> **Directions**
In the listing below, the line containing "destruct (Z.eqb_spec d" marks the end; copy exactly every line from the first through that one.

....................

(** ** Profile A: division *)

(** C6. Profile A's [div] and [divi] with a non-zero divisor [d]: the
    dividend is the 64-bit value [(high << 32) + low] read from the register
    pair (low part in [r1], high part in [r1 + 1]), which is
    [high * 2^32 + low] when both hold 32-bit values; the quotient is stored
    in [r1] and the remainder in [r1 + 1].  With high = 0, low = 17 and
    d = 5 the quotient is 3 and the remainder 2.  The dispatcher hands
    [div] the two register fields of the instruction word. *)
Theorem div_register_pair (r1 r2 md : Z) (s : Mipt32.state) :
  0 <= r1 < 16 -> 0 <= r2 < 17 ->
  let low := Mipt32.regs s r1 in
  let high := Mipt32.regs s (r1 + 1) in
  let d := Mipt32.regs s r2 in
  let dividend := w64 (w64 (Z.shiftl high 32) + low) in
  0 < d -> 0 < md ->
  Mipt32.div r1 r2 s
    = Ret tt (set_reg32 (set_reg32 s r1 (dividend / d)) (r1 + 1) (dividend mod d))
  /\ Mipt32.divi r1 md s
    = Ret tt (set_reg32 (set_reg32 s r1 (dividend / md)) (r1 + 1) (dividend mod md))
  /\ (0 <= low < 2 ^ 32 -> 0 <= high < 2 ^ 32 -> dividend = high * 2 ^ 32 + low)
  /\ (high = 0 -> low = 17 -> d = 5 ->
      dividend / d = 3 /\ dividend mod d = 2)
  /\ (forall fpu junk tail,
      Mipt32.switch_c fpu junk 8 tail = Mipt32.div (Mipt32.ts4 tail) (Mipt32.tt4 tail)).
Proof.
  intros Hr1 Hr2 low high d dividend Hd Hmd.
  repeat split.
  - unfold Mipt32.div.
    rewrite (bind_ret _ _ _ _ _ (greg2_ok r1 s Hr1)).
    rewrite (bind_ret _ _ _ _ _ (greg32_ok r2 s Hr2)).
    fold low high d dividend.
    destruct (Z.eqb_spec d 0) as [E | _]; [lia |].
    rewrite (bind_ret _ _ _ _ _ (sreg32_ok r1 (dividend / d) s ltac:(lia))).
    unfold Mipt32.word. rewrite (w64_small (r1 + 1)) by lia.
    apply sreg32_ok. lia.
  - unfold Mipt32.divi.
    rewrite (bind_ret _ _ _ _ _ (greg2_ok r1 s Hr1)).
    fold low high dividend.
    destruct (Z.eqb_spec md 0) as [E | _]; [lia |].
    rewrite (bind_ret _ _ _ _ _ (sreg32_ok r1 (dividend / md) s ltac:(lia))).
    unfold Mipt32.word. rewrite (w64_small (r1 + 1)) by lia.
    apply sreg32_ok. lia.
  - intros Hlo Hhi. unfold dividend.
    rewrite Z.shiftl_mul_pow2 by lia.
    rewrite (w64_small (high * 2 ^ 32)) by lia.
    apply w64_small. lia.
  - subst dividend. rewrite H, H0, H1. reflexivity.
  - subst dividend. rewrite H, H0, H1. reflexivity.
  - destruct junk as [[j1 j2] j3]. reflexivity.
Qed.

Lemma div_register_pair_witness :
  let s := set_reg32 (set_reg32 (start32 []) 2 17) 5 5 in
  Mipt32.div 2 5 s = Ret tt (set_reg32 (set_reg32 s 2 3) 3 2)
  /\ Mipt32.divi 2 5 s = Ret tt (set_reg32 (set_reg32 s 2 3) 3 2).
Proof.
  intros s.
  destruct (div_register_pair 2 5 5 s) as (Hdiv & Hdivi & _);
    [lia | lia | reflexivity | reflexivity |].
  split; [exact Hdiv | exact Hdivi].
Defined.

Lemma greg32_cases r s :
  Mipt32.greg r s = Ret (Mipt32.regs s r) s
  \/ Mipt32.greg r s = Fail UndefinedBehaviour.
Proof.
  unfold Mipt32.greg. destruct ((0 <=? r) && (r <? 17)); [left | right]; reflexivity.
Qed.

Lemma greg2_cases r s :
  (exists v, Mipt32.greg2 r s = Ret v s)
  \/ Mipt32.greg2 r s = Fail UndefinedBehaviour.
Proof.
  unfold Mipt32.greg2.
  destruct (greg32_cases (Mipt32.word (r + 1)) s) as [H1 | H1].
  - rewrite (bind_ret _ _ _ _ _ H1).
    destruct (greg32_cases r s) as [H2 | H2].
    + rewrite (bind_ret _ _ _ _ _ H2). left. eexists. reflexivity.
    + rewrite (bind_fail _ _ _ _ H2). right. reflexivity.
  - rewrite (bind_fail _ _ _ _ H1). right. reflexivity.
Qed.

Lemma greg64_cases r s :
  Mipt64.greg r s = Ret (Mipt64.regs s r) s
  \/ Mipt64.greg r s = Fail UndefinedBehaviour.
Proof.
  unfold Mipt64.greg. destruct ((0 <=? r) && (r <? 33)); [left | right]; reflexivity.
Qed.

(** ** Division by zero *)

Lemma undefined_not_explicit {S A} :
  ~ explicit_error (Fail UndefinedBehaviour : outcome S A).
Proof.
  intros [H | (c & s & H & _)]; discriminate H.
Qed.

(** C8, as stated, fails: Profile A's [div] with a zero divisor register is
    not a reported error. *)
Lemma div_by_zero_unreported :
  ~ explicit_error (Mipt32.div 0 2 (set_reg32 (start32 []) 0 17)).
Proof.
  intros [H | (c & s & H & _)]; vm_compute in H; discriminate H.
Qed.

(** C8, amended. No operation checks its divisor: [div] and [divi] of
    Profile A and [div] and [mod] of Profile B executed with a zero divisor
    are undefined behaviour of the C++ program; nothing is reported and the
    program does not end the run by itself. *)
Theorem division_by_zero_undefined :
  (forall r1 r2 s, Mipt32.regs s r2 = 0 ->
     Mipt32.div r1 r2 s = Fail UndefinedBehaviour)
  /\ (forall r1 s, Mipt32.divi r1 0 s = Fail UndefinedBehaviour)
  /\ (forall rd rs s, Mipt64.div rd rs 0 s = Fail UndefinedBehaviour)
  /\ (forall rd rs s, Mipt64.mod_ rd rs 0 s = Fail UndefinedBehaviour)
  /\ ~ explicit_error (Fail UndefinedBehaviour : outcome Mipt32.state unit)
  /\ ~ explicit_error (Fail UndefinedBehaviour : outcome Mipt64.state unit).
Proof.
  split; [| split; [| split; [| split; [| split]]]].
  - intros r1 r2 s Hz. unfold Mipt32.div.
    destruct (greg2_cases r1 s) as [[fir H1] | H1];
      [rewrite (bind_ret _ _ _ _ _ H1) | apply (bind_fail _ _ _ _ H1)].
    destruct (greg32_cases r2 s) as [H2 | H2];
      [rewrite (bind_ret _ _ _ _ _ H2) | apply (bind_fail _ _ _ _ H2)].
    rewrite Hz. reflexivity.
  - intros r1 s. unfold Mipt32.divi.
    destruct (greg2_cases r1 s) as [[fir H1] | H1];
      [rewrite (bind_ret _ _ _ _ _ H1) | apply (bind_fail _ _ _ _ H1)].
    reflexivity.
  - intros rd rs s. unfold Mipt64.div.
    destruct (greg64_cases rs s) as [H | H];
      [rewrite (bind_ret _ _ _ _ _ H) | apply (bind_fail _ _ _ _ H)].
    reflexivity.
  - intros rd rs s. unfold Mipt64.mod_.
    destruct (greg64_cases rs s) as [H | H];
      [rewrite (bind_ret _ _ _ _ _ H) | apply (bind_fail _ _ _ _ H)].
    reflexivity.
  - apply undefined_not_explicit.
  - apply undefined_not_explicit.
Qed.

(** ** Memory bounds *)

(** C7, as stated, fails: reading Profile A's memory one word past its
    capacity is not a reported error. *)
Lemma out_of_bounds_unreported :
  ~ explicit_error (Mipt32.gmem Mipt32.MEMSIZE (start32 [])).
Proof.
  intros [H | (c & s & H & _)]; vm_compute in H; discriminate H.
Qed.

Lemma load_store_other n : forall m adr val x,
  x < adr \/ adr + Z.of_nat n <= x ->
  Mipt64.store_le n m adr val x = m x.
Proof.
  induction n as [| n IH]; intros m adr val x Hx; simpl.
  - reflexivity.
  - rewrite IH by lia. apply upd64_other. lia.
Qed.

Lemma load_le_ext n : forall m m' adr,
  (forall x, adr <= x < adr + Z.of_nat n -> m x = m' x) ->
  Mipt64.load_le n m adr = Mipt64.load_le n m' adr.
Proof.
  induction n as [| n IH]; intros m m' adr H; simpl.
  - reflexivity.
  - rewrite (H adr) by lia. rewrite (IH m m' (adr + 1)); [reflexivity |].
    intros x Hx. apply H. lia.
Qed.

Lemma load_store_same n : forall m adr val,
  Mipt64.load_le n (Mipt64.store_le n m adr val) adr = val mod 256 ^ Z.of_nat n.
Proof.
  induction n as [| n IH]; intros m adr val.
  - simpl. rewrite Z.mod_1_r. reflexivity.
  - cbn [Mipt64.load_le Mipt64.store_le].
    rewrite IH.
    rewrite load_store_other by lia.
    rewrite upd64_same.
    rewrite Nat2Z.inj_succ, Z.pow_succ_r by lia.
    rewrite (Z.rem_mul_r val 256 (256 ^ Z.of_nat n)) by lia.
    reflexivity.
Qed.

Lemma store_le_head n m adr val :
  Mipt64.store_le (S n) m adr val adr = val mod 256.
Proof.
  change (Mipt64.store_le n (Mipt64.upd m adr (val mod 256)) (adr + 1) (val / 256) adr
          = val mod 256).
  rewrite load_store_other by lia. apply upd64_same.
Qed.

(** The second statement of [smem], [mem[adr] = val], rewrites the byte the
    [memcpy] has just put there. *)
Lemma smem_low_byte m adr val x :
  Mipt64.upd (Mipt64.store_le 8 m adr val) adr (val mod 256) x
  = Mipt64.store_le 8 m adr val x.
Proof.
  unfold Mipt64.upd at 1. destruct (Z.eqb_spec x adr) as [-> | Hne]; [| reflexivity].
  symmetry. apply (store_le_head 7).
Qed.

(** C7, amended. Neither profile checks an address: an access outside the
    memory array (no word at [adr] in Profile A, no eight bytes from [adr] in
    Profile B) is undefined behaviour of the C++ program, with no bounds
    error reported; an access inside the array writes and reads back the
    addressed cell (the eight addressed bytes) and leaves every other cell,
    the registers and the console streams as they were. *)
Theorem memory_access_unchecked :
  (forall adr val s,
     0 <= adr < Mipt32.MEMSIZE ->
     Mipt32.smem adr val s = Ret tt (set_mem32 s adr val)
     /\ Mipt32.gmem adr (set_mem32 s adr val) = Ret val (set_mem32 s adr val)
     /\ (forall x, x <> adr -> Mipt32.mem (set_mem32 s adr val) x = Mipt32.mem s x))
  /\ (forall adr val s,
     ~ 0 <= adr < Mipt32.MEMSIZE ->
     Mipt32.gmem adr s = Fail UndefinedBehaviour
     /\ Mipt32.smem adr val s = Fail UndefinedBehaviour)
  /\ (forall adr val s,
     0 <= adr -> adr + 8 <= Mipt64.MEMSIZE -> 0 <= val < 2 ^ 64 ->
     exists s',
       Mipt64.smem adr val s = Ret tt s'
       /\ Mipt64.gmem adr s' = Ret val s'
       /\ (forall x, x < adr \/ adr + 8 <= x -> Mipt64.mem s' x = Mipt64.mem s x)
       /\ Mipt64.regs s' = Mipt64.regs s
       /\ Mipt64.stdin s' = Mipt64.stdin s
       /\ Mipt64.stdout s' = Mipt64.stdout s)
  /\ (forall adr val s,
     ~ (0 <= adr /\ adr + 8 <= Mipt64.MEMSIZE) ->
     Mipt64.gmem adr s = Fail UndefinedBehaviour
     /\ Mipt64.smem adr val s = Fail UndefinedBehaviour)
  /\ ~ explicit_error (Fail UndefinedBehaviour : outcome Mipt32.state Z)
  /\ ~ explicit_error (Fail UndefinedBehaviour : outcome Mipt64.state Z).
Proof.
  split; [| split; [| split; [| split; [| split]]]].
  - intros adr val s H. split; [| split].
    + unfold Mipt32.smem. in_range. reflexivity.
    + unfold Mipt32.gmem. in_range. simpl. rewrite upd_same. reflexivity.
    + intros x Hx. simpl. apply upd_other. exact Hx.
  - intros adr val s H. unfold Mipt32.gmem, Mipt32.smem.
    replace ((0 <=? adr) && (adr <? Mipt32.MEMSIZE)) with false by lia.
    split; reflexivity.
  - intros adr val s H0 H8 Hval. eexists. split; [| split; [| split]].
    + unfold Mipt64.smem.
      replace ((0 <=? adr) && (adr + 8 <=? Mipt64.MEMSIZE)) with true by lia.
      reflexivity.
    + unfold Mipt64.gmem.
      replace ((0 <=? adr) && (adr + 8 <=? Mipt64.MEMSIZE)) with true by lia.
      cbn [Mipt64.mem].
      rewrite (load_le_ext 8 _ (Mipt64.store_le 8 (Mipt64.mem s) adr val))
        by (intros; apply smem_low_byte).
      rewrite load_store_same.
      f_equal. apply Z.mod_small. simpl. lia.
    + intros x Hx. cbn [Mipt64.mem]. rewrite smem_low_byte.
      apply load_store_other. simpl. lia.
    + repeat split.
  - intros adr val s H. unfold Mipt64.gmem, Mipt64.smem.
    replace ((0 <=? adr) && (adr + 8 <=? Mipt64.MEMSIZE)) with false by lia.
    split; reflexivity.
  - apply undefined_not_explicit.
  - apply undefined_not_explicit.
Qed.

....................

> **The completed task**
(** ** Profile A: division *)

(** C6. Profile A's [div] and [divi] with a non-zero divisor [d]: the
    dividend is the 64-bit value [(high << 32) + low] read from the register
    pair (low part in [r1], high part in [r1 + 1]), which is
    [high * 2^32 + low] when both hold 32-bit values; the quotient is stored
    in [r1] and the remainder in [r1 + 1].  With high = 0, low = 17 and
    d = 5 the quotient is 3 and the remainder 2.  The dispatcher hands
    [div] the two register fields of the instruction word. *)
Theorem div_register_pair (r1 r2 md : Z) (s : Mipt32.state) :
  0 <= r1 < 16 -> 0 <= r2 < 17 ->
  let low := Mipt32.regs s r1 in
  let high := Mipt32.regs s (r1 + 1) in
  let d := Mipt32.regs s r2 in
  let dividend := w64 (w64 (Z.shiftl high 32) + low) in
  0 < d -> 0 < md ->
  Mipt32.div r1 r2 s
    = Ret tt (set_reg32 (set_reg32 s r1 (dividend / d)) (r1 + 1) (dividend mod d))
  /\ Mipt32.divi r1 md s
    = Ret tt (set_reg32 (set_reg32 s r1 (dividend / md)) (r1 + 1) (dividend mod md))
  /\ (0 <= low < 2 ^ 32 -> 0 <= high < 2 ^ 32 -> dividend = high * 2 ^ 32 + low)
  /\ (high = 0 -> low = 17 -> d = 5 ->
      dividend / d = 3 /\ dividend mod d = 2)
  /\ (forall fpu junk tail,
      Mipt32.switch_c fpu junk 8 tail = Mipt32.div (Mipt32.ts4 tail) (Mipt32.tt4 tail)).
Proof.
  intros Hr1 Hr2 low high d dividend Hd Hmd.
  repeat split.
  - unfold Mipt32.div.
    rewrite (bind_ret _ _ _ _ _ (greg2_ok r1 s Hr1)).
    rewrite (bind_ret _ _ _ _ _ (greg32_ok r2 s Hr2)).
    fold low high d dividend.
    destruct (Z.eqb_spec d 0) as [E | _]; [lia |].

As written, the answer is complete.